_Exercise aim_: For the records below, give the number of lines that include the string "matches". Nothing else belongs in the answer.

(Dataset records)
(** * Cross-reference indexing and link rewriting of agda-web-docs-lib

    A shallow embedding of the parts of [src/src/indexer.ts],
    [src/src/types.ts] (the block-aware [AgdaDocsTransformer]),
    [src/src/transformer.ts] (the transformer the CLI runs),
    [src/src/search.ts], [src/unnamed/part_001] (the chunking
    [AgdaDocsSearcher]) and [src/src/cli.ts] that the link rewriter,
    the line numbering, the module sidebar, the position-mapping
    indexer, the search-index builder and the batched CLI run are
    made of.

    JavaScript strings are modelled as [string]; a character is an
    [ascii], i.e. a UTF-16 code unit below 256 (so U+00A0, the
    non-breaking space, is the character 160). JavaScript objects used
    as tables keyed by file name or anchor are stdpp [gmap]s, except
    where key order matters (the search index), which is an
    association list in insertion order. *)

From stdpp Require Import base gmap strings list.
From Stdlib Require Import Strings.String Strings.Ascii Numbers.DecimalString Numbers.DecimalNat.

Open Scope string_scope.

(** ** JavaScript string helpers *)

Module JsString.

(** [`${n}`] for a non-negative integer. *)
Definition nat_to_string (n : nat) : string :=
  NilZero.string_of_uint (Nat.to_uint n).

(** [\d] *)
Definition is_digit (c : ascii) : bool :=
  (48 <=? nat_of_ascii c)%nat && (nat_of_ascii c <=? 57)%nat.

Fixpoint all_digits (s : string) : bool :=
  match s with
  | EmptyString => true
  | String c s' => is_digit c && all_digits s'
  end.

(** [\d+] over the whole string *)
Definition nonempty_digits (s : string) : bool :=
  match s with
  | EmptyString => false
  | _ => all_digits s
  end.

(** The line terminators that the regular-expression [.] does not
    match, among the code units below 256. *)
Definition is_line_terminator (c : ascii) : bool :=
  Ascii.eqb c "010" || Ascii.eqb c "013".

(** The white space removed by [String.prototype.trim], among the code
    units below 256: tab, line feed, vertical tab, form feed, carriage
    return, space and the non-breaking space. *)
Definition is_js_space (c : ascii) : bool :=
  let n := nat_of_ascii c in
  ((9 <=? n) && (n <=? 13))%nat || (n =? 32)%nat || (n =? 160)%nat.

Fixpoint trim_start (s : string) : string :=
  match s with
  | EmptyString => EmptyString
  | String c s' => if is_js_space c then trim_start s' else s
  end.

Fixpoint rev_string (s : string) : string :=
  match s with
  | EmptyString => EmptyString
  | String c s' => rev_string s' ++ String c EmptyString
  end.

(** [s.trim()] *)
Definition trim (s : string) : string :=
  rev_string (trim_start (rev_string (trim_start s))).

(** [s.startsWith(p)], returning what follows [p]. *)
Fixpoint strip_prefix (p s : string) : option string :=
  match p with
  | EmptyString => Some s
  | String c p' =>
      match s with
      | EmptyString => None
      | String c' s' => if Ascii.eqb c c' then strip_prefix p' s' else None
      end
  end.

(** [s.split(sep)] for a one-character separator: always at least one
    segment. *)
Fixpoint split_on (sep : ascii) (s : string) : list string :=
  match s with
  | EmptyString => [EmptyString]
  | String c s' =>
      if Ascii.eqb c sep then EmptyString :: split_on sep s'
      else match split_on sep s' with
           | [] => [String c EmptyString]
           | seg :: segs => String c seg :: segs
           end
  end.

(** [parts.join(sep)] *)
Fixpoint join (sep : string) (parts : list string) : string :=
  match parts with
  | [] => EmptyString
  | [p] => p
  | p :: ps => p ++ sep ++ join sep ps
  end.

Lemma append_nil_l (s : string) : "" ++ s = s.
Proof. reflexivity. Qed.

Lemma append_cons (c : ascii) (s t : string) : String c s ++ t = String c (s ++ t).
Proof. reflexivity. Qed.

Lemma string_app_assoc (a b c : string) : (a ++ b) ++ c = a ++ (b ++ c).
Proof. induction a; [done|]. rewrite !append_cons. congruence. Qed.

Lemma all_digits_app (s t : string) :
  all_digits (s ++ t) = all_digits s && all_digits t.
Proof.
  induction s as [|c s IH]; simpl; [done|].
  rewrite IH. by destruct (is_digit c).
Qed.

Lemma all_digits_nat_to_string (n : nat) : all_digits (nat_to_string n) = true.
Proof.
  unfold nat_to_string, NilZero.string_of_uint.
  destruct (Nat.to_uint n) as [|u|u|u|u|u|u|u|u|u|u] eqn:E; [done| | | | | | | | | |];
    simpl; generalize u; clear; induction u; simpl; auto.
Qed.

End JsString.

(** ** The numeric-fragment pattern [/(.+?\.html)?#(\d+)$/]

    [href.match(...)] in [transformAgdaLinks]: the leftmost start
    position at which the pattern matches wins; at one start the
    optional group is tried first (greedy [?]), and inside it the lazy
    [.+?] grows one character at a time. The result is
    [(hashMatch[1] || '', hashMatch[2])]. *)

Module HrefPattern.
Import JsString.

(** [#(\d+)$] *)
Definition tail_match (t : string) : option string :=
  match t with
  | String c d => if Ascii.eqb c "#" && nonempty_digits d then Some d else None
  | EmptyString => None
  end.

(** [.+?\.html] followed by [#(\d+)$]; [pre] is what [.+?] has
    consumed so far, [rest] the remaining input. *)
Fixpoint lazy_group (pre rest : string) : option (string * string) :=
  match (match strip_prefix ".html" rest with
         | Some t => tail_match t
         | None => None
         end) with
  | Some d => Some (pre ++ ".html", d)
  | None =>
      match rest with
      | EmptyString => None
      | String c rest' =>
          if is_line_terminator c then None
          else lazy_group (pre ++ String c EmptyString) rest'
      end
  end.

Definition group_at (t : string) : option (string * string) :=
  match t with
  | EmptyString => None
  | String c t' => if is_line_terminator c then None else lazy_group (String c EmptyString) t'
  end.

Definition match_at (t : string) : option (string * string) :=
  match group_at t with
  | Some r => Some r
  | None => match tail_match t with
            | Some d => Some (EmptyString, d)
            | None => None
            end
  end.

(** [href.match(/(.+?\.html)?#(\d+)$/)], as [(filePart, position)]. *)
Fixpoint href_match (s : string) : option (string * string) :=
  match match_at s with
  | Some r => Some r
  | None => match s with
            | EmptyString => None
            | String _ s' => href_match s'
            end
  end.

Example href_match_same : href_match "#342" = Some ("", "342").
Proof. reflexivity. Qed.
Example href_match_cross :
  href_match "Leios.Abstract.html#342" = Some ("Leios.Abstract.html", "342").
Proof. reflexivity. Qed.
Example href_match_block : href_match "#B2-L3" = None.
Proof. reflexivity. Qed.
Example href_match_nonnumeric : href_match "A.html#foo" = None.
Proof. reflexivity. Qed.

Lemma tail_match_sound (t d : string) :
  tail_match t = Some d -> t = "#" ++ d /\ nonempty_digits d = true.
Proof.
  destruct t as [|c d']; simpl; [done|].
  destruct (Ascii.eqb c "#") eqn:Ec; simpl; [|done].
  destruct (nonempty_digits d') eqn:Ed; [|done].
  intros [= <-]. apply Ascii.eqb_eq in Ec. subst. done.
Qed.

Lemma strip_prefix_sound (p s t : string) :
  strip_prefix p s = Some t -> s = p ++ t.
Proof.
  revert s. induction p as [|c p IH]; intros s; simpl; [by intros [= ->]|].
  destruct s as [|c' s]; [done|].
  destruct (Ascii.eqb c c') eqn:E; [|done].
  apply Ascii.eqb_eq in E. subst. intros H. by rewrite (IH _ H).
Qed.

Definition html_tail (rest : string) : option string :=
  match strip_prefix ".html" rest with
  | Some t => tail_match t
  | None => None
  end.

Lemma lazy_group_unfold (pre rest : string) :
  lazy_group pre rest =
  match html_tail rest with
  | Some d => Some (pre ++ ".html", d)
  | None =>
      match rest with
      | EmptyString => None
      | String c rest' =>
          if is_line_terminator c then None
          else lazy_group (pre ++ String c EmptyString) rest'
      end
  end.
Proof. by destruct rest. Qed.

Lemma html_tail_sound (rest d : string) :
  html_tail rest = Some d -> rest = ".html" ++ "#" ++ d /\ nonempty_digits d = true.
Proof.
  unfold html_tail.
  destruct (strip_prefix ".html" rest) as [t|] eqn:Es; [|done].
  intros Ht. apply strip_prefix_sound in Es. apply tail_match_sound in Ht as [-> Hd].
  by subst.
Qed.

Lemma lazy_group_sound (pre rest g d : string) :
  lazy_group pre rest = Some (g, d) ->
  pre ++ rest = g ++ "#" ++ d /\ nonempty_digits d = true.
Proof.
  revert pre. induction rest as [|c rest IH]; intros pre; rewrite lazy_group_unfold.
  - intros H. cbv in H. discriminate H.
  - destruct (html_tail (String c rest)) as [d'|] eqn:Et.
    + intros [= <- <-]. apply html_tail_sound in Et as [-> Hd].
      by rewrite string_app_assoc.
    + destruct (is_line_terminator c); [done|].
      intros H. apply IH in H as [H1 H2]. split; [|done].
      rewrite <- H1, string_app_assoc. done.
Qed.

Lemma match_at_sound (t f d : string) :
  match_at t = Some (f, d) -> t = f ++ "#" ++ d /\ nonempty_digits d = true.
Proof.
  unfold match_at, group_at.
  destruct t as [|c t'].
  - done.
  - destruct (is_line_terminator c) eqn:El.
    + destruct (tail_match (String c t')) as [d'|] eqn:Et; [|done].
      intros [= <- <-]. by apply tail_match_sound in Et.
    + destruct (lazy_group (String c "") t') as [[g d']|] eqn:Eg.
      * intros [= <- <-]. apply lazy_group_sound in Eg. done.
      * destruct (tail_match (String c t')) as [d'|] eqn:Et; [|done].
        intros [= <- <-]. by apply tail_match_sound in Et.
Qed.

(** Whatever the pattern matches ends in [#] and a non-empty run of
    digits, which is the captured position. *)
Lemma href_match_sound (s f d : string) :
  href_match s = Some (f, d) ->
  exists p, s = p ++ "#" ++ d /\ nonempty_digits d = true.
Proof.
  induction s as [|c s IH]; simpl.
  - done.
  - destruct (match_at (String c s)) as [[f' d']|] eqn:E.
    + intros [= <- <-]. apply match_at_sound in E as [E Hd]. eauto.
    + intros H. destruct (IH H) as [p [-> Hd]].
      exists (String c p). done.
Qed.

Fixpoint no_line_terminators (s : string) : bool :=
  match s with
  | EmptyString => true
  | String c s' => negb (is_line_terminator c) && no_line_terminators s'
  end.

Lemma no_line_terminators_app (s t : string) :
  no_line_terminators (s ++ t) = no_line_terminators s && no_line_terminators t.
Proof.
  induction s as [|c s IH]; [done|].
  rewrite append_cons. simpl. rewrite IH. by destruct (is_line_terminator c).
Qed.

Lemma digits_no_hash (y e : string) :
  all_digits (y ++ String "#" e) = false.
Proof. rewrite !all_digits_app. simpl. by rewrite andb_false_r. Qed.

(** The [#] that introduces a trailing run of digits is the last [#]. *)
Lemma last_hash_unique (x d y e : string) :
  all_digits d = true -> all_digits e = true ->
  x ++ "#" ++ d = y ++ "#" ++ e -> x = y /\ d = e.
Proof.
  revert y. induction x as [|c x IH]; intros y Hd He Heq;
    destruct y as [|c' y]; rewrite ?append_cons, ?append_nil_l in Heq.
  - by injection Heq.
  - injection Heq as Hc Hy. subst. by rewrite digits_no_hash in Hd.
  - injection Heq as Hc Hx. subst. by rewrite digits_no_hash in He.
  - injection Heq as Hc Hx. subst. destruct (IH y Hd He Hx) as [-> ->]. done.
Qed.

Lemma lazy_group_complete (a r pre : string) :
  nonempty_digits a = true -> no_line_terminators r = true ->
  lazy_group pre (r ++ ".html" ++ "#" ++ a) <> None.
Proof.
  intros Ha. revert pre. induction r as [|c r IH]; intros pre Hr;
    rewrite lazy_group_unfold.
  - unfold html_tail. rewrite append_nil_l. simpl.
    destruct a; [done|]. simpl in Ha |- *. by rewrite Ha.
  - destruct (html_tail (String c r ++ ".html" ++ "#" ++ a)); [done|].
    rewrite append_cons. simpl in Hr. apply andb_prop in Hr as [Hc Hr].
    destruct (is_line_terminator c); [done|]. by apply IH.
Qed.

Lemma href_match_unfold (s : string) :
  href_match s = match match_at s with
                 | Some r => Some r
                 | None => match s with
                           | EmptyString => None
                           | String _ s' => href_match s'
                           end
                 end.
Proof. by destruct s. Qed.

_Response to this exercise_: 2